(Dataset entries)
※
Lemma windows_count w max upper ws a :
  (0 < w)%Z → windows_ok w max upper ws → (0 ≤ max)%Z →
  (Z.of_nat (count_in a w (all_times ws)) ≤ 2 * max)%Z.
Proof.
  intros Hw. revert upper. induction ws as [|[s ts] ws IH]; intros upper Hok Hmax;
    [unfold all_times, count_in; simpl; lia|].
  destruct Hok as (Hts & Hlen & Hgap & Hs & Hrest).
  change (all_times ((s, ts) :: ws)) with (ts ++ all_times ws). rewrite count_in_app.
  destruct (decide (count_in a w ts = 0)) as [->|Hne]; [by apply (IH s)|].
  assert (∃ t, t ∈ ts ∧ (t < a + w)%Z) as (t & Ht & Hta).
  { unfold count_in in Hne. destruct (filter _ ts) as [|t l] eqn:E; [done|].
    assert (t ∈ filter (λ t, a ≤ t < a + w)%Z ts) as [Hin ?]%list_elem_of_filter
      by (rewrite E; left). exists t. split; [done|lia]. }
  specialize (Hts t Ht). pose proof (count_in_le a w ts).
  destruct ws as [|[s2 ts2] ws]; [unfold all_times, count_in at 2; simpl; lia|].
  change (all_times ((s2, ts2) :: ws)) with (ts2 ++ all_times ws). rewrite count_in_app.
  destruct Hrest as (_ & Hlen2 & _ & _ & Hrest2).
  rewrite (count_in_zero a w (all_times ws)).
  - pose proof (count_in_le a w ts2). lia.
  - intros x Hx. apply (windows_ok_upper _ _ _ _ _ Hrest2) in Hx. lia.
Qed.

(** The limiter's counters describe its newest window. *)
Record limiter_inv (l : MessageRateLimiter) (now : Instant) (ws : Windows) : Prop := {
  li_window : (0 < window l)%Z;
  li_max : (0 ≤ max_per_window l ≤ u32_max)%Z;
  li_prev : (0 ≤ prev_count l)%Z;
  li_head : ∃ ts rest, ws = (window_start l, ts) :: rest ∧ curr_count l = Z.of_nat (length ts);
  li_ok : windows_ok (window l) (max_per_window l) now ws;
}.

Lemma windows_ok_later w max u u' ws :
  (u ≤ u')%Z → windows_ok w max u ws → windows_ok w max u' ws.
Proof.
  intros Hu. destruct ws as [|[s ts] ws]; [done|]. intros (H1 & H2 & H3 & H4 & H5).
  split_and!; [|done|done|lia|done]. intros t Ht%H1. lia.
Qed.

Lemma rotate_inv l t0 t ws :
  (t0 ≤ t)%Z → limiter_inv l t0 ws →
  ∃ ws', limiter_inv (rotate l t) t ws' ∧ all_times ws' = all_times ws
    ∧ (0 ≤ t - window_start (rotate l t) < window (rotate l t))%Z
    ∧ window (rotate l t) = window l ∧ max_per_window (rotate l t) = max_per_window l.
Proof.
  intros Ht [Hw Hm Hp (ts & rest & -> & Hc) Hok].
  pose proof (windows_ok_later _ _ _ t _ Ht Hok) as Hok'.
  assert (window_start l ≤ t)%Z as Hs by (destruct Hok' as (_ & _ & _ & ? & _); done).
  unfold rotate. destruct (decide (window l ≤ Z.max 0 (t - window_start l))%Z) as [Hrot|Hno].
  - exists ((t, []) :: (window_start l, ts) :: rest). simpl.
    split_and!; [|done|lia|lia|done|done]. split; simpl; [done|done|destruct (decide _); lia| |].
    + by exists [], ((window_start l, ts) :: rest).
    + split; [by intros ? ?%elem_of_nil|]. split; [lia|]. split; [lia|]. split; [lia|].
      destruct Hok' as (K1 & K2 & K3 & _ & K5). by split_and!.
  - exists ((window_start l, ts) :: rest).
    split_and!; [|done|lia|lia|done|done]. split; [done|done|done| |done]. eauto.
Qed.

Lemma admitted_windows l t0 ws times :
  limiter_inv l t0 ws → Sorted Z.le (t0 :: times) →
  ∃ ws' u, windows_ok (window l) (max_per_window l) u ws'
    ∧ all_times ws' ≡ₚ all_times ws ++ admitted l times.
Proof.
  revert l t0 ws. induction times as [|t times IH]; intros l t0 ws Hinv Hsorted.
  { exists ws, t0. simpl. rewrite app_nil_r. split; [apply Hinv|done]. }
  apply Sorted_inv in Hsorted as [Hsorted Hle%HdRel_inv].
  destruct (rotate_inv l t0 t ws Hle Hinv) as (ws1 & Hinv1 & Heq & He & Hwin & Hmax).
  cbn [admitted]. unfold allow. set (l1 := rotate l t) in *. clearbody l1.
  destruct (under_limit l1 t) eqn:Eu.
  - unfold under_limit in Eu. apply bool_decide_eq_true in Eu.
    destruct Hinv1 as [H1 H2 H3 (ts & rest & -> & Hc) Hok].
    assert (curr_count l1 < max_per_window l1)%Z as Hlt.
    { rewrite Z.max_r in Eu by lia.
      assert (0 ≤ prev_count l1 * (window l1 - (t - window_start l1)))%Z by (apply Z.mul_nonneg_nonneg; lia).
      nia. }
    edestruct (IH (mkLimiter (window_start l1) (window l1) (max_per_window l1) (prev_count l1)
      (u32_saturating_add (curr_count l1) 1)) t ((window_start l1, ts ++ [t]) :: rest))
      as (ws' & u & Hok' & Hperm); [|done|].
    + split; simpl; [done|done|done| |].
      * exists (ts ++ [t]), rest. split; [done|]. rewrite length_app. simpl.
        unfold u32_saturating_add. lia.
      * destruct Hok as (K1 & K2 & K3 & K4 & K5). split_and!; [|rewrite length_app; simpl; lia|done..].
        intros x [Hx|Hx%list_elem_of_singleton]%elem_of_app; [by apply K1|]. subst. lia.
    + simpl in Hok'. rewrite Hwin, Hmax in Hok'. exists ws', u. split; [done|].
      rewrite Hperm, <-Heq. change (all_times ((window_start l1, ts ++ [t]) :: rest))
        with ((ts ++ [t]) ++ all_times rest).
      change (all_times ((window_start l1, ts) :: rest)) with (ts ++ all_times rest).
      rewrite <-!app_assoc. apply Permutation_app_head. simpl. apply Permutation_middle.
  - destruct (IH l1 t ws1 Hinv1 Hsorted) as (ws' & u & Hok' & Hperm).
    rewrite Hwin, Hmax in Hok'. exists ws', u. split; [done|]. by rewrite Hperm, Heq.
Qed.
※
* _Prompt_:
Return only the part of the records above that opens with the line containing "li_ok : windows_ok" and closes with the line containing "assert (curr_count l1", ends included.

* _Solution_:
  li_ok : windows_ok (window l) (max_per_window l) now ws;
}.

Lemma windows_ok_later w max u u' ws :
  (u ≤ u')%Z → windows_ok w max u ws → windows_ok w max u' ws.
Proof.
  intros Hu. destruct ws as [|[s ts] ws]; [done|]. intros (H1 & H2 & H3 & H4 & H5).
  split_and!; [|done|done|lia|done]. intros t Ht%H1. lia.
Qed.

Lemma rotate_inv l t0 t ws :
  (t0 ≤ t)%Z → limiter_inv l t0 ws →
  ∃ ws', limiter_inv (rotate l t) t ws' ∧ all_times ws' = all_times ws
    ∧ (0 ≤ t - window_start (rotate l t) < window (rotate l t))%Z
    ∧ window (rotate l t) = window l ∧ max_per_window (rotate l t) = max_per_window l.
Proof.
  intros Ht [Hw Hm Hp (ts & rest & -> & Hc) Hok].
  pose proof (windows_ok_later _ _ _ t _ Ht Hok) as Hok'.
  assert (window_start l ≤ t)%Z as Hs by (destruct Hok' as (_ & _ & _ & ? & _); done).
  unfold rotate. destruct (decide (window l ≤ Z.max 0 (t - window_start l))%Z) as [Hrot|Hno].
  - exists ((t, []) :: (window_start l, ts) :: rest). simpl.
    split_and!; [|done|lia|lia|done|done]. split; simpl; [done|done|destruct (decide _); lia| |].
    + by exists [], ((window_start l, ts) :: rest).
    + split; [by intros ? ?%elem_of_nil|]. split; [lia|]. split; [lia|]. split; [lia|].
      destruct Hok' as (K1 & K2 & K3 & _ & K5). by split_and!.
  - exists ((window_start l, ts) :: rest).
    split_and!; [|done|lia|lia|done|done]. split; [done|done|done| |done]. eauto.
Qed.

Lemma admitted_windows l t0 ws times :
  limiter_inv l t0 ws → Sorted Z.le (t0 :: times) →
  ∃ ws' u, windows_ok (window l) (max_per_window l) u ws'
    ∧ all_times ws' ≡ₚ all_times ws ++ admitted l times.
Proof.
  revert l t0 ws. induction times as [|t times IH]; intros l t0 ws Hinv Hsorted.
  { exists ws, t0. simpl. rewrite app_nil_r. split; [apply Hinv|done]. }
  apply Sorted_inv in Hsorted as [Hsorted Hle%HdRel_inv].
  destruct (rotate_inv l t0 t ws Hle Hinv) as (ws1 & Hinv1 & Heq & He & Hwin & Hmax).
  cbn [admitted]. unfold allow. set (l1 := rotate l t) in *. clearbody l1.
  destruct (under_limit l1 t) eqn:Eu.
  - unfold under_limit in Eu. apply bool_decide_eq_true in Eu.
    destruct Hinv1 as [H1 H2 H3 (ts & rest & -> & Hc) Hok].
    assert (curr_count l1 < max_per_window l1)%Z as Hlt.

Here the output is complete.